Many commentators felt the need to compare Mr. Jackson to Elvis Presley and the Beatles. This need to continue to compare an extraordinary artiste such as Michael Jackson to dead white musicians of old, exemplifies how race continues to be a major factor and of its effects as to how all facets of life is live in America as in the selection of firefighters in the state of Connecticut or construction contractors in the state of Colorado.

Jamie Foxx an American movie star, a musician, a great entertainer in his own right and a person of African descent himself, at BET Awards ceremonies on Sunday June 28, 2009 urged a celebration of Michael Jackson, who he called this black man who is ours, who belonged to us, who we shared with the rest of the world, Mr. Foxx extolled MJ’s sound, creativity and talent. Mr. Foxx praised MJ, old nose, new nose or no nose!

Race still creates hurdles in America and around the world. These hurdles are at times visible and invincible hurdles. Michael Jackson apparently took this to heart and too hard. Michael Jackson’s frontal attack on his own skin, nose and hair demonstrated how racial inferiority mindset can become a personal demon, once unleashed, cannot be tamed even by fame, riches or wildest success. Michael Jackson’s unusual relationship with his blackness in this context, make tragic sense.

Michael Jackson became rich and famous and wanted to be a race-neutral, race-free or race-less figure. It is quite likely, that the powerlessness and the checkered history of continental Africans and peoples of African descent moved even a very wildly successful mega super star such as Mr. Jackson, felt the need, as it were, to distance self from such powerlessness and permanent or perpetual ridicules. Michael Jackson was a global entertainer and he may have thought it safer to be a neutral universal persona instead of black? Could he have felt that neutering his hair, skin and nose made him a cross racial universal exchange without the baggage of being a racial symbol?

Michael Jackson sang to the world that it did not matter whether humans were black or white, but incongruously, he focused so much on his black nose, black skin and his black hair, all of which he changed to everything other than what is representative of being black or of African descent. It does not matter to have a bleached self? Being black or white is no issue? So why change your color? I suppose it is difficult to measure the individual’s variable reactions, stamina or tolerance and resistance to vestiges of racism. Perhaps his reaction was to try to blend, which in turn led to the incremental changes to skin, nose and hair? I wish that he could have just been himself and be content with his out-of-this-world fame and fortune.

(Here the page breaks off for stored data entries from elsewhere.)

(** * beads_viewer: the adaptive graph-analytics engine of pkg/analysis

    A shallow embedding of
      - pkg/analysis/graph.go               (NewAnalyzer, Analyze, computeHeights)
      - pkg/analysis/betweenness_approx.go  (ApproxBetweenness, sampleNodes,
                                             singleSourceBetweenness,
                                             RecommendSampleSize)
      - the analysis configuration          (ConfigForSize and friends)
    together with the properties the specification states about them.

    Conventions of the embedding.
      - Go [int] and [int64] are [Z]; the one product that can leave the
        64-bit range is wrapped explicitly ([wrap64]).
      - Go [float64] has two models.  Module [Betweenness] computes the
        scores over the exact rationals [Q], with the operations of the
        source in the order of the source, without rounding and without
        infinities; it serves the properties that do not depend on
        rounding.  Module [Betweenness64] is the same code over IEEE
        binary64 (the primitive floats, specified by [SpecFloat]), as is
        the density of Analyze; the properties about the values of the
        scores are stated there.
      - Go maps are stdpp [gmap]s, a read of an absent key gives the zero
        value of the element type.
      - [time.Duration] is a number of nanoseconds. *)

From Stdlib Require Import ZArith QArith Qabs Lqa Lia.
From Stdlib Require Floats Uint63.
From stdpp Require Import base option list gmap strings sorting.

Local Open Scope Z_scope.

(** ** Numeric helpers *)

Definition wrap64 (z : Z) : Z := (z + 2 ^ 63) mod 2 ^ 64 - 2 ^ 63.

(** [float64(i)] for an integer [i]. *)
Definition float64 (i : Z) : Q := inject_Z i.

Definition Qltb (x y : Q) : bool := negb (Qle_bool y x).
Definition Qgtb (x y : Q) : bool := Qltb y x.

(** ** float64 as IEEE binary64 *)

Module Float64.
Import PrimFloat.

(** [float64(i)] for an [int] [i]: the binary64 value nearest to [i]
    (for [i] in the 64-bit range, its least value excepted). *)
Definition of_int (i : Z) : float :=
  if i <? 0 then (- of_uint63 (Uint63.of_Z (- i)))%float
  else of_uint63 (Uint63.of_Z i).

(** A read of a map of floats: the zero value for an absent key. *)
Definition get {K} `{Countable K} (m : gmap K float) (k : K) : float :=
  default 0%float (m !! k).

End Float64.

(** ** Analysis configuration *)

Module Config.

Definition BetweennessMode := string.
Definition BetweennessExact : BetweennessMode := "exact"%string.
Definition BetweennessApproximate : BetweennessMode := "approximate"%string.
Definition BetweennessSkip : BetweennessMode := "skip"%string.

Definition Duration := Z.
Definition Millisecond : Duration := 1000000.
Definition Second : Duration := 1000 * Millisecond.

Record AnalysisConfig := {
  ComputeBetweenness : bool;
  BetweennessTimeout : Duration;
  BetweennessSkipReason : string;
  BetweennessMode_ : BetweennessMode;
  BetweennessSampleSize : Z;
  BetweennessIsApproximate : bool;
  ComputePageRank : bool;
  PageRankTimeout : Duration;
  PageRankSkipReason : string;
  ComputeHITS : bool;
  HITSTimeout : Duration;
  HITSSkipReason : string;
  ComputeCycles : bool;
  CyclesTimeout : Duration;
  MaxCyclesToStore : Z;
  CyclesSkipReason : string;
  ComputeEigenvector : bool;
  ComputeCriticalPath : bool
}.

(** RecommendSampleSize, betweenness_approx.go.  Go's [/] on [int]
    truncates toward zero: [Z.quot]. *)
Definition RecommendSampleSize (nodeCount edgeCount : Z) : Z :=
  if nodeCount <? 100 then nodeCount
  else if nodeCount <? 500 then
    let minSample := 50 in
    let sample := Z.quot nodeCount 5 in
    if sample >? minSample then sample else minSample
  else if nodeCount <? 2000 then 100
  else 200.

Definition density (nodeCount edgeCount : Z) : Q :=
  if nodeCount >? 1
  then (float64 edgeCount / float64 (wrap64 (nodeCount * (nodeCount - 1))))%Q
  else 0%Q.

Definition ConfigForSize (nodeCount edgeCount : Z) : AnalysisConfig :=
  let density := density nodeCount edgeCount in
  if nodeCount <? 100 then
    {| ComputeBetweenness := true; BetweennessMode_ := BetweennessExact;
       BetweennessTimeout := 2 * Second;
       BetweennessSkipReason := EmptyString; BetweennessSampleSize := 0;
       BetweennessIsApproximate := false;
       ComputePageRank := true; PageRankTimeout := 2 * Second;
       PageRankSkipReason := EmptyString;
       ComputeHITS := true; HITSTimeout := 2 * Second; HITSSkipReason := EmptyString;
       ComputeCycles := true; CyclesTimeout := 2 * Second;
       MaxCyclesToStore := 1000; CyclesSkipReason := EmptyString;
       ComputeEigenvector := true; ComputeCriticalPath := true |}
  else if nodeCount <? 500 then
    {| ComputeBetweenness := true; BetweennessMode_ := BetweennessExact;
       BetweennessTimeout := 500 * Millisecond;
       BetweennessSkipReason := EmptyString; BetweennessSampleSize := 0;
       BetweennessIsApproximate := false;
       ComputePageRank := true; PageRankTimeout := 500 * Millisecond;
       PageRankSkipReason := EmptyString;
       ComputeHITS := true; HITSTimeout := 500 * Millisecond;
       HITSSkipReason := EmptyString;
       ComputeCycles := true; CyclesTimeout := 500 * Millisecond;
       MaxCyclesToStore := 100; CyclesSkipReason := EmptyString;
       ComputeEigenvector := true; ComputeCriticalPath := true |}
  else if nodeCount <? 2000 then
    let cfg :=
      {| ComputeBetweenness := false; BetweennessMode_ := EmptyString;
         BetweennessTimeout := 0;
         BetweennessSkipReason := EmptyString; BetweennessSampleSize := 0;
         BetweennessIsApproximate := false;
         ComputePageRank := true; PageRankTimeout := 300 * Millisecond;
         PageRankSkipReason := EmptyString;
         ComputeHITS := true; HITSTimeout := 300 * Millisecond;
         HITSSkipReason := EmptyString;
         ComputeCycles := true; CyclesTimeout := 300 * Millisecond;
         MaxCyclesToStore := 50; CyclesSkipReason := EmptyString;
         ComputeEigenvector := true; ComputeCriticalPath := true |} in
    if Qltb density (1 # 100) then
      {| ComputeBetweenness := true;
         BetweennessMode_ := BetweennessApproximate;
         BetweennessSampleSize := RecommendSampleSize nodeCount edgeCount;
         BetweennessTimeout := 500 * Millisecond;
         BetweennessSkipReason := BetweennessSkipReason cfg;
         BetweennessIsApproximate := BetweennessIsApproximate cfg;
         ComputePageRank := ComputePageRank cfg;
         PageRankTimeout := PageRankTimeout cfg;
         PageRankSkipReason := PageRankSkipReason cfg;
         ComputeHITS := ComputeHITS cfg; HITSTimeout := HITSTimeout cfg;
         HITSSkipReason := HITSSkipReason cfg;
         ComputeCycles := ComputeCycles cfg;
         CyclesTimeout := CyclesTimeout cfg;
         MaxCyclesToStore := MaxCyclesToStore cfg;
         CyclesSkipReason := CyclesSkipReason cfg;
         ComputeEigenvector := ComputeEigenvector cfg;
         ComputeCriticalPath := ComputeCriticalPath cfg |}
    else
      {| ComputeBetweenness := false;
         BetweennessMode_ := BetweennessSkip;
         BetweennessSkipReason := "graph too dense (density > 0.01)";
         BetweennessSampleSize := BetweennessSampleSize cfg;
         BetweennessTimeout := BetweennessTimeout cfg;
         BetweennessIsApproximate := BetweennessIsApproximate cfg;
         ComputePageRank := ComputePageRank cfg;
         PageRankTimeout := PageRankTimeout cfg;
         PageRankSkipReason := PageRankSkipReason cfg;
         ComputeHITS := ComputeHITS cfg; HITSTimeout := HITSTimeout cfg;
         HITSSkipReason := HITSSkipReason cfg;
         ComputeCycles := ComputeCycles cfg;
         CyclesTimeout := CyclesTimeout cfg;
         MaxCyclesToStore := MaxCyclesToStore cfg;
         CyclesSkipReason := CyclesSkipReason cfg;
         ComputeEigenvector := ComputeEigenvector cfg;
         ComputeCriticalPath := ComputeCriticalPath cfg |}
  else
    let hits := Qltb density (1 # 1000) in
    {| ComputeBetweenness := true;
       BetweennessMode_ := BetweennessApproximate;
       BetweennessSampleSize := RecommendSampleSize nodeCount edgeCount;
       BetweennessTimeout := 500 * Millisecond;
       BetweennessSkipReason := EmptyString; BetweennessIsApproximate := false;
       ComputePageRank := true; PageRankTimeout := 200 * Millisecond;
       PageRankSkipReason := EmptyString;
       ComputeHITS := hits;
       HITSTimeout := if hits then 200 * Millisecond else 0;
       HITSSkipReason := if hits then EmptyString else "graph too large and dense";
       ComputeCycles := false; CyclesTimeout := 0;
       CyclesSkipReason := "graph too large (>2000 nodes)";
       MaxCyclesToStore := 10;
       ComputeEigenvector := true; ComputeCriticalPath := true |}.

(** DefaultConfig. *)
Definition DefaultConfig : AnalysisConfig :=
  {| ComputeBetweenness := true; BetweennessMode_ := BetweennessExact;
     BetweennessTimeout := 500 * Millisecond;
     BetweennessSkipReason := EmptyString; BetweennessSampleSize := 0;
     BetweennessIsApproximate := false;
     ComputePageRank := true; PageRankTimeout := 500 * Millisecond;
     PageRankSkipReason := EmptyString;
     ComputeHITS := true; HITSTimeout := 500 * Millisecond;
     HITSSkipReason := EmptyString;
     ComputeCycles := true; CyclesTimeout := 500 * Millisecond;
     MaxCyclesToStore := 100; CyclesSkipReason := EmptyString;
     ComputeEigenvector := true; ComputeCriticalPath := true |}.

(** FullAnalysisConfig. *)
Definition FullAnalysisConfig : AnalysisConfig :=
  {| ComputeBetweenness := true; BetweennessMode_ := BetweennessExact;
     BetweennessTimeout := 30 * Second;
     BetweennessSkipReason := EmptyString; BetweennessSampleSize := 0;
     BetweennessIsApproximate := false;
     ComputePageRank := true; PageRankTimeout := 30 * Second;
     PageRankSkipReason := EmptyString;
     ComputeHITS := true; HITSTimeout := 30 * Second;
     HITSSkipReason := EmptyString;
     ComputeCycles := true; CyclesTimeout := 30 * Second;
     MaxCyclesToStore := 10000; CyclesSkipReason := EmptyString;
     ComputeEigenvector := true; ComputeCriticalPath := true |}.

Record SkippedMetric := { Name : string; Reason : string }.

(** SkippedMetrics: one entry per disabled metric, appended in the order
    Betweenness, PageRank, HITS, Cycles. *)
Definition SkippedMetrics (c : AnalysisConfig) : list SkippedMetric :=
  let skipped := [] in
  let skipped :=
    if negb (ComputeBetweenness c)
    then skipped ++ [ {| Name := "Betweenness";
                         Reason := BetweennessSkipReason c |} ]
    else skipped in
  let skipped :=
    if negb (ComputePageRank c)
    then skipped ++ [ {| Name := "PageRank";
                         Reason := PageRankSkipReason c |} ]
    else skipped in
  let skipped :=
    if negb (ComputeHITS c)
    then skipped ++ [ {| Name := "HITS"; Reason := HITSSkipReason c |} ]
    else skipped in
  let skipped :=
    if negb (ComputeCycles c)
    then skipped ++ [ {| Name := "Cycles"; Reason := CyclesSkipReason c |} ]
    else skipped in
  skipped.

End Config.
(** * CSS selector builder and JSON helpers of [08-objects-tasks.js]

    A shallow embedding of [src/js/practice/task/08-objects-tasks.js]:
    the class [CssSelectorBuilder], the facade [cssSelectorBuilder], the
    constructor [Rectangle] and the helpers [getJSON] and [fromJSON].

    JavaScript methods mutate [this] and may throw.  A method is embedded as
    a function from the state of [this] before the call to a completion
    (normal result or thrown exception) together with the state of [this]
    after the call: the state survives a [throw], as it does in JavaScript. *)

From Stdlib Require Import ZArith Ascii String.
From stdpp Require Import base option list strings gmap pretty.

Local Open Scope Z_scope.
Local Open Scope string_scope.

(** ** Completions and the method monad *)

Module Js.

(** The exceptions the file can raise: [new Error(message)] thrown by the
    builder, and the built-in [TypeError] and [SyntaxError] raised by the
    platform functions used in [fromJSON]. *)
Inductive Exception : Type :=
| Error (message : string)
| TypeError
| SyntaxError.

Inductive Completion (A : Type) : Type :=
| Normal (a : A)
| Throw (e : Exception).
Arguments Normal {A} a.
Arguments Throw {A} e.

Definition is_normal {A} (c : Completion A) : bool :=
  match c with Normal _ => true | Throw _ => false end.

(** A method of an object whose state has type [S]. *)
Definition Method (S A : Type) : Type := S -> Completion A * S.

Definition ret {S A} (a : A) : Method S A := fun this => (Normal a, this).

Definition bind {S A B} (m : Method S A) (k : A -> Method S B) : Method S B :=
  fun this =>
    match m this with
    | (Normal a, this') => k a this'
    | (Throw e, this') => (Throw e, this')
    end.

Definition throw {S A} (e : Exception) : Method S A := fun this => (Throw e, this).

(** Read a field of [this], and assign the state of [this]. *)
Definition gets {S A} (f : S -> A) : Method S A := fun this => (Normal (f this), this).
Definition put {S} (s : S) : Method S unit := fun _ => (Normal tt, s).

(** The completion of a call evaluated outside [this] (a call on another
    object) continues the method or propagates its exception. *)
Definition lift {S A} (c : Completion A) : Method S A := fun this => (c, this).

(** [this.m()] seen from the caller: the completion, and the object after. *)
Definition completion {S A} (m : Method S A) (this : S) : Completion A := fst (m this).
Definition after {S A} (m : Method S A) (this : S) : S := snd (m this).

(** [c.m()] where [c] is the completion of the expression before the dot:
    the call is made on the object [c] returned, unless [c] threw. *)
Definition dot {S A} (c : Completion S) (m : Method S A) : Completion A :=
  match c with
  | Normal this => completion m this
  | Throw e => Throw e
  end.

End Js.

Import Js.

(** Sequencing is written with stdpp's monad notations:
    [x ← m; k] and [m;; k]. *)
#[export] Instance method_ret {S} : MRet (Method S) := @Js.ret S.
#[export] Instance method_bind {S} : MBind (Method S) :=
  fun A B k m => Js.bind m k.

(** ** The selector builder *)

Module Css.

(** An element of [this.selectors]: the object literal [{ type, value }].
    [combine] pushes [{ value }], whose [type] is [undefined]: [None]. *)
Record Selector : Type := { type : option string; value : string }.

(** The state of a [CssSelectorBuilder].  The constructor initialises
    [this.order] with a literal that no method assigns afterwards, so the
    table is the constant [order] below rather than a field. *)
Record CssSelectorBuilder : Type := { selectors : list Selector }.

Definition order : gmap string Z :=
  list_to_map
    [ ("element", 0); ("id", 1); ("class", 2);
      ("attr", 3); ("pseudoClass", 4); ("pseudoElement", 5) ].

(** [constructor()]: [this.selectors = []]. *)
Definition constructor : CssSelectorBuilder := {| selectors := [] |}.

(** [this.order[key]]: an [undefined] key is the property name
    ["undefined"]; a missing property reads as [undefined] ([None]).  The
    keys read here are the six names of the table and ["undefined"], none
    of which [Object.prototype] defines. *)
Definition property_key (key : option string) : string :=
  match key with Some k => k | None => "undefined" end.

Definition order_get (key : option string) : option Z := order !! property_key key.

(** [a > b] on numbers or [undefined]: [undefined] converts to [NaN], and
    every comparison with [NaN] is [false]. *)
Definition js_gt (a b : option Z) : bool :=
  match a, b with
  | Some x, Some y => Z.gtb x y
  | _, _ => false
  end.

(** [a === b] on a string or [undefined]. *)
Definition strict_eq (a b : option string) : bool := bool_decide (a = b).

Definition DuplicateSelector : Exception :=
  Error "Element, id and pseudo-element should not occur more then one time inside the selector".

Definition OrderViolation : Exception :=
  Error "Selector parts should be arranged in the following order: element, id, class, attribute, pseudo-class, pseudo-element".

Definition checkCount (type' : string) : Method CssSelectorBuilder unit :=
  this_selectors ← gets selectors;
  let hasSelector :=
    existsb (fun selector => strict_eq (type selector) (Some type')) this_selectors in
  if hasSelector then throw DuplicateSelector else ret tt.

(** [this.selectors.slice(-1)] holds the last element; destructuring an
    empty array would bind [prevSelector] to [undefined], whose [.type]
    raises a [TypeError] (not reachable under the length test). *)
Definition checkOrder (type' : string) : Method CssSelectorBuilder unit :=
  this_selectors ← gets selectors;
  if negb (Nat.eqb (length this_selectors) 0) then
    match last this_selectors with
    | Some prevSelector =>
        if js_gt (order_get (type prevSelector)) (order_get (Some type'))
        then throw OrderViolation
        else ret tt
    | None => throw TypeError
    end
  else ret tt.

(** [this.selectors.push(selector)]. *)
Definition push (selector : Selector) : Method CssSelectorBuilder unit :=
  this_selectors ← gets selectors;
  put {| selectors := this_selectors ++ [selector] |}.

(** [return this]. *)
Definition return_this : Method CssSelectorBuilder CssSelectorBuilder :=
  gets (fun this => this).

Definition element (value' : string) : Method CssSelectorBuilder CssSelectorBuilder :=
  let type' := "element" in
  checkOrder type';;
  checkCount type';;
  push {| type := Some type'; value := value' |};;
  return_this.

Definition id (value' : string) : Method CssSelectorBuilder CssSelectorBuilder :=
  let type' := "id" in
  checkOrder type';;
  checkCount type';;
  push {| type := Some type'; value := "#" +:+ value' |};;
  return_this.

Definition class (value' : string) : Method CssSelectorBuilder CssSelectorBuilder :=
  let type' := "class" in
  checkOrder type';;
  push {| type := Some type'; value := "." +:+ value' |};;
  return_this.

Definition attr (value' : string) : Method CssSelectorBuilder CssSelectorBuilder :=
  let type' := "attr" in
  checkOrder type';;
  push {| type := Some type'; value := "[" +:+ value' +:+ "]" |};;
  return_this.

Definition pseudoClass (value' : string) : Method CssSelectorBuilder CssSelectorBuilder :=
  let type' := "pseudoClass" in
  checkOrder type';;
  push {| type := Some type'; value := ":" +:+ value' |};;
  return_this.

Definition pseudoElement (value' : string) : Method CssSelectorBuilder CssSelectorBuilder :=
  let type' := "pseudoElement" in
  checkOrder type';;
  checkCount type';;
  push {| type := Some type'; value := "::" +:+ value' |};;
  return_this.

(** [this.selectors.map((selector) => selector.value).join('')]. *)
Definition stringify : Method CssSelectorBuilder string :=
  this_selectors ← gets selectors;
  ret (String.concat "" (map value this_selectors)).

(** The arguments of [combine] are objects with a [stringify] method; they
    are read when the call is made, so an argument is the state its object
    has at that moment. *)
Class Stringifiable (A : Type) : Type := call_stringify : A -> Completion string.

#[export] Instance builder_stringifiable : Stringifiable CssSelectorBuilder :=
  fun selector => completion stringify selector.

Definition combine {A B} `{Stringifiable A} `{Stringifiable B}
    (selector1 : A) (combinator : string) (selector2 : B)
    : Method CssSelectorBuilder CssSelectorBuilder :=
  s1 ← lift (call_stringify selector1);
  s2 ← lift (call_stringify selector2);
  push {| type := None; value := s1 +:+ " " +:+ combinator +:+ " " +:+ s2 |};;
  return_this.

(** *** Chains of calls

    The six fragment-appending methods, named by an enumeration so that a
    chain [b.m1(v1).m2(v2)...] is a list of calls. *)
Inductive Kind : Type :=
| Element | Id | Class | Attr | PseudoClass | PseudoElement.

#[export] Instance kind_eq_dec : EqDecision Kind.
Proof. solve_decision. Defined.

(** The [type] string the method of that name stores. *)
Definition kind_type (k : Kind) : string :=
  match k with
  | Element => "element"
  | Id => "id"
  | Class => "class"
  | Attr => "attr"
  | PseudoClass => "pseudoClass"
  | PseudoElement => "pseudoElement"
  end.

Michael Jackson started out well, appreciating his heritage and taking pride in his race. On a trip to Senegal with his Jackson Five band, he was said to have danced to Senegalese drummers while publicly stating, and claiming his African heritage, this is where I am from, he reportedly said.

He also was instrumental to the efforts to ameliorate lives of famine victims in Ethiopia through Live Aid fundraising which culminated in the “We Are The World” song in 1984

Those were the good old days of the Michael Jackson with cute face and Afro-hair balloon-shaped or nuclear cloud-shape. Down the road, his public behavior became too weird for serious considerations, such as when he held his nose, as if in complete contempt of people in the Ivory Coast while he visited that country. Michael Jackson was entitled to be married to anyone race, just like Mr. Obama’s father and Tiger Wood and Daryl Strawberry etc, but Michael Jackson’s choice of the mothers of his three children seem to fit his enthusiastic management of his skin color, the size and shape of his nose and new silky hair texture contrasted with his former self. It is doubtful that these are mere coincidences or, very telling and very revealing actions, which were consistent with Michael Jackson’s antecedents concerning his sense of himself and race in America.

Michael Jackson was a genius, a very creative genius! He had a fair share of oddities as genius tends to have. He was a mad scientist of sorts. His public antics with his animals, his kids, mixed with the public’s increasing appetite for the scandalous and voyeur, led American media to label Mr. Jackson a Wacko Jacko with exponential freak factors.

At some point in his storied life, Michael Jackson appeared to have chastised his father and attempted to blame the senior Jackson for working him too hard as a child; this allegedly deprived him of his childhood, to this, Mr. Berry Gordy in response to whether he noticed abuse or neglect of Michael Jackson by his parents when Michael Jackson was young impressionable dotting singer, Mr. Gordy responded that if MJ did not have a childhood, it was probably because he worked hard to become the megastar of all times. Mr. Gordy recalled how the Gordy family played weekly games of baseball against the Jackson family. He recalled how much fun the Jacksons and the Gordys had, and though Gordy is no expert, but he recalled no signs of child abuse.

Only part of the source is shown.